6. The production process of spinning fine denier yarn on iBox32 head equipment according to claim 5, wherein the hydroxyl-terminated hyperbranched polyester is grafted with catechin, and the specific steps are as follows: (1) dissolving malic acid and catechin in ethanol solution, adding thionyl chloride under ice bath, wherein the molar ratio of malic acid to catechin to thionyl chloride is (1-1.2):1 (2-2.2), and reacting at 40-50 deg.C for 2-3h to obtain catechin with carboxyl; (2) reflux-reacting carboxyl catechin and hydroxyl-terminated hyperbranched polyester at a molar ratio of (1.2-1.5) to 1 in THF for 10-12h, wherein the catalyst is concentrated sulfuric acid with a mass of 1-2% of catechin.

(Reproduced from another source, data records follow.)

(** * cdk-s3-website: the [CdkS3WebsiteStack] constructor

    A shallow embedding of [lib/cdk-s3-website-stack.ts].  The constructor
    is a sequence of calls into aws-cdk-lib ([super], three [new], one
    property read).  It is embedded as a program over those calls, so that
    it can be run against any implementation of the library, and against
    the model of the library given in section [AwsCdkLib]. *)

From stdpp Require Import gmap strings list.

Open Scope string_scope.

(** ** Values handed to the library *)

(** [cdk.RemovalPolicy]. *)
Inductive RemovalPolicy :=
| DESTROY
| RETAIN
| SNAPSHOT
| RETAIN_ON_UPDATE_OR_DELETE.

(** [s3.BlockPublicAccess]: the four flags of an S3 public-access block.
    A flag the library leaves unset is [false]. *)
Record BlockPublicAccess := {
  blockPublicAcls : bool;
  blockPublicPolicy : bool;
  ignorePublicAcls : bool;
  restrictPublicBuckets : bool
}.

(** Modelled from the spec: [s3.BlockPublicAccess.BLOCK_ACLS] is a constant
    of aws-cdk-lib, which is not part of the repository.  The source says of
    it: "Allows public access but blocks ACLs"; the two ACL flags are set,
    the two policy flags are not. *)
Definition BLOCK_ACLS : BlockPublicAccess :=
  {| blockPublicAcls := true; blockPublicPolicy := false;
     ignorePublicAcls := true; restrictPublicBuckets := false |}.

(** Modelled from the spec: [s3.BlockPublicAccess.BLOCK_ALL], the sibling
    constant of aws-cdk-lib that sets all four flags. *)
Definition BLOCK_ALL : BlockPublicAccess :=
  {| blockPublicAcls := true; blockPublicPolicy := true;
     ignorePublicAcls := true; restrictPublicBuckets := true |}.

(** [s3Deploy.Source.asset(path)]: a deployment source that names a local
    directory. *)
Inductive Source :=
| Source_asset (path : string).

(** The JavaScript values the constructor builds and passes around.
    A construct is an object; [VConstruct r] is the reference to it. *)
Inductive Value :=
| VUndefined
| VBool (b : bool)
| VString (s : string)
| VRemovalPolicy (p : RemovalPolicy)
| VBlockPublicAccess (b : BlockPublicAccess)
| VConstruct (r : nat)
| VSources (l : list Source).
(** ** [Dense] and [ZeroesLayer] *)

Lemma py_setitem_last {A : Type} (pre : list A) (x y : A) :
  py_setitem (pre ++ [x]) (-1) y = Ok (pre ++ [y]).
Proof.
  unfold py_setitem. rewrite length_app. cbn [length].
  change (-1 <? 0) with true. cbv iota.
  destruct (Z.leb_spec 0 (Z.of_nat (length pre + 1) + -1)); [|exfalso; lia].
  destruct (Z.ltb_spec (Z.of_nat (length pre + 1) + -1)
              (Z.of_nat (length pre + 1))); [|exfalso; lia].
  cbn [andb]. f_equal.
  replace (Z.to_nat (Z.of_nat (length pre + 1) + -1)) with (length pre)
    by lia.
  rewrite insert_app_r_alt by apply Nat.le_refl.
  now rewrite Nat.sub_diag.
Qed.

(** [Dense.compute_output_shape] has three outcomes. Its assertions fail
    on a shape of fewer than two entries and on a shape whose last entry
    is unknown or zero; on every other shape it returns the shape with
    the last entry replaced by [units], which is what
    [ZeroesLayer.compute_output_shape] returns for [output_dim = units].
    It never lets an [IndexError] through, whereas [ZeroesLayer], which
    asserts nothing, raises one on the empty shape and accepts an unknown
    or zero last entry. *)
Theorem dense_output_shape_cases :
  forall (units : Z) (input_shape : list dim),
    ((length input_shape < 2)%nat ->
     Dense_compute_output_shape units input_shape = AssertionError)
    /\ (forall pre : list dim,
           input_shape = pre ++ [None] \/ input_shape = pre ++ [Some 0] ->
           Dense_compute_output_shape units input_shape = AssertionError)
    /\ (forall (pre : list dim) (v : Z),
           input_shape = pre ++ [Some v] -> pre <> [] -> v <> 0 ->
           Dense_compute_output_shape units input_shape
           = Body (Ok (pre ++ [Some units]))
           /\ ZeroesLayer_compute_output_shape units input_shape
              = Ok (pre ++ [Some units]))
    /\ (forall e : exn,
           Dense_compute_output_shape units input_shape <> Body (Raise e))
    /\ (input_shape = [] ->
        ZeroesLayer_compute_output_shape units input_shape
        = Raise IndexError)
    /\ (forall (pre : list dim) (x : dim),
           input_shape = pre ++ [x] ->
           ZeroesLayer_compute_output_shape units input_shape
           = Ok (pre ++ [Some units])).
Proof.
  intros units input.
  assert (Hlen : forall (pre : list dim) (x : dim),
             (length (pre ++ [x]) =? 0)%nat = false).
  { intros pre x. rewrite length_app. cbn [length].
    apply Nat.eqb_neq. lia. }
  split; [|split; [|split; [|split; [|split]]]].
  - intros Hlt. unfold Dense_compute_output_shape.
    destruct input as [|a [|a' t]]; [reflexivity | reflexivity |].
    cbn in Hlt. lia.
  - intros pre [-> | ->]; unfold Dense_compute_output_shape;
      rewrite Hlen; cbn [negb andb];
      destruct (2 <=? length _)%nat; cbn [negb]; try reflexivity;
      rewrite py_index_last; reflexivity.
  - intros pre v -> Hpre Hv. split.
    + unfold Dense_compute_output_shape. rewrite Hlen. cbn [negb andb].
      replace (2 <=? length (pre ++ [Some v]))%nat with true.
      * cbn [negb]. rewrite py_index_last. cbn [truthy].
        destruct (Z.eqb_spec v 0); [contradiction|]. cbn [negb].
        now rewrite py_setitem_last.
      * symmetry. apply Nat.leb_le. rewrite length_app. cbn [length].
        destruct pre; [contradiction | cbn [length]; lia].
    + apply py_setitem_last.
  - intros e. unfold Dense_compute_output_shape.
    induction input as [|a t _] using rev_ind; [discriminate|].
    rewrite Hlen. cbn [negb andb].
    destruct (2 <=? length _)%nat; cbn [negb]; [|discriminate].
    rewrite py_index_last.
    destruct (truthy a); cbn [negb]; [|discriminate].
    rewrite py_setitem_last. discriminate.
  - intros ->. reflexivity.
  - intros pre x ->. apply py_setitem_last.
Qed.

Lemma dense_output_shape_cases_witness :
  Dense_compute_output_shape 8 [None] = AssertionError
  /\ Dense_compute_output_shape 8 [None; Some 0] = AssertionError
  /\ Dense_compute_output_shape 8 [None; Some 5] = Body (Ok [None; Some 8])
  /\ ZeroesLayer_compute_output_shape 8 [] = Raise IndexError
  /\ ZeroesLayer_compute_output_shape 8 [None; None] = Ok [None; Some 8].
Proof.
  split; [|split; [|split; [|split]]].
  - apply (dense_output_shape_cases 8 [None]). cbn. lia.
  - apply (dense_output_shape_cases 8 [None; Some 0]) with (pre := [None]).
    right. reflexivity.
  - apply (dense_output_shape_cases 8 [None; Some 5]) with (pre := [None])
                                                       (v := 5);
      [reflexivity | discriminate | lia].
  - apply (dense_output_shape_cases 8 []). reflexivity.
  - apply (dense_output_shape_cases 8 [None; None]) with (pre := [None])
                                                       (x := None).
    reflexivity.
Defined.

(** ** [Reshape] on unknown input, and [Reshape] against [Flatten] *)

Lemma existsb_is_None_In (rest : list dim) :
  In None rest -> existsb is_None rest = true.
Proof.
  intros H. apply existsb_exists. exists None. split; [exact H | reflexivity].
Qed.

Lemma forallb_truthy_values (rest : list dim) :
  forallb truthy rest = true ->
  exists vs : list Z, rest = map Some vs /\ Forall (fun v => v <> 0) vs.
Proof.
  induction rest as [|d rest IH]; intros H.
  - exists []. split; [reflexivity | constructor].
  - cbn [forallb] in H. apply andb_prop in H. destruct H as [Hd Hrest].
    destruct (IH Hrest) as (vs & -> & Hvs).
    destruct d as [v|]; [|discriminate].
    exists (v :: vs). split; [reflexivity|].
    constructor; [|exact Hvs].
    cbn [truthy] in Hd. intros ->. discriminate.
Qed.

Lemma positive_target (ds : list Z) :
  Forall (fun d => 0 < d) ds ->
  negatives ds = 0%nat /\ known_product ds = product ds /\ 0 < product ds.
Proof.
  induction 1 as [|d ds Hd _ (IH1 & IH2 & IH3)].
  - split; [reflexivity | split; [reflexivity | reflexivity]].
  - rewrite negatives_cons, known_product_cons.
    destruct (Z.ltb_spec d 0); [exfalso; lia|].
    rewrite IH2. split; [exact IH1 | split; [reflexivity|]].
    change (product (d :: ds)) with (d * product ds). lia.
Qed.

(** As soon as one non-batch entry of the input shape is unknown,
    [Reshape.compute_output_shape] checks nothing: it returns the batch
    entry followed by the target shape with each -1 turned into [None]
    and every other entry, negative ones included, as it stands. A target
    with two or more negative entries is accepted this way although it is
    rejected with [ValueError] for every fully known input. *)
Theorem reshape_unknown_input_skips_checks :
  forall (self : Reshape) (b : dim) (rest : list dim),
    In None rest ->
    (exists out : list dim,
        Reshape_compute_output_shape self (b :: rest) = Ok (b :: out)
        /\ length out = length (target_shape self)
        /\ (forall (i : nat) (s : Z),
               target_shape self !! i = Some s ->
               out !! i = Some (if s =? -1 then None else Some s)))
    /\ ((1 < negatives (target_shape self))%nat ->
        forall vs : list Z,
          Reshape_compute_output_shape self (b :: map Some vs)
          = Raise ValueError).
Proof.
  intros [t] b rest Hin. cbn [target_shape]. split.
  - exists (map (fun s => if negb (s =? -1) then Some s else None) t).
    split; [|split].
    + unfold Reshape_compute_output_shape. cbn [target_shape].
      change (slice_from 1 (b :: rest)) with rest.
      now rewrite (existsb_is_None_In rest Hin).
    + apply length_map.
    + intros i s Hs. rewrite list_lookup_fmap, Hs. cbn. now destruct (s =? -1).
  - intros Hneg vs.
    unfold Reshape_compute_output_shape. cbn [target_shape].
    change (slice_from 1 (b :: map Some vs)) with (map Some vs).
    rewrite existsb_is_None_known.
    change (item (b :: map Some vs) 0) with (Ok b). cbn [rbind].
    now rewrite (_fix_unknown_dimension_two_negatives _ t Hneg).
Qed.

Lemma reshape_unknown_input_skips_checks_witness :
  (exists out : list dim,
      Reshape_compute_output_shape (MkReshape [-1; -1; 4])
        [None; Some 8; None] = Ok (None :: out)
      /\ length out = 3%nat
      /\ (forall (i : nat) (s : Z),
             ([-1; -1; 4] : list Z) !! i = Some s ->
             out !! i = Some (if s =? -1 then None else Some s)))
  /\ ((1 < negatives [-1; -1; 4]%Z)%nat ->
      forall vs : list Z,
        Reshape_compute_output_shape (MkReshape [-1; -1; 4])
          (None :: map Some vs)
        = Raise ValueError).
Proof.
  apply (reshape_unknown_input_skips_checks (MkReshape [-1; -1; 4]) None
           [Some 8; None]).
  right. left. reflexivity.
Defined.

7. The production process for spinning fine denier yarn on iBox32 head equipment as claimed in claim 1, wherein the drafting is: the oiled silk sequentially passes through a GR0 godet roller, an HR1 hot roller, an HR2 hot roller, an HR3 hot roller, an HR4 sizing roller, an HR5 sizing roller, a GR1 godet roller and a GR2 godet roller and then enters a main network device, and the silk bundle passing through the main network device passes through the GR3 godet roller and is finally wound and molded.

8. The production process of fine denier yarn spun on an iBox32 head machine according to claim 7, wherein the GR0 speed is 9-11m/min slower than HR 1.

9. The production process for spinning fine filaments on an iBox32 head device according to claim 7 or 8, wherein the network pressure of the main network device is 0.28-0.35 MPa.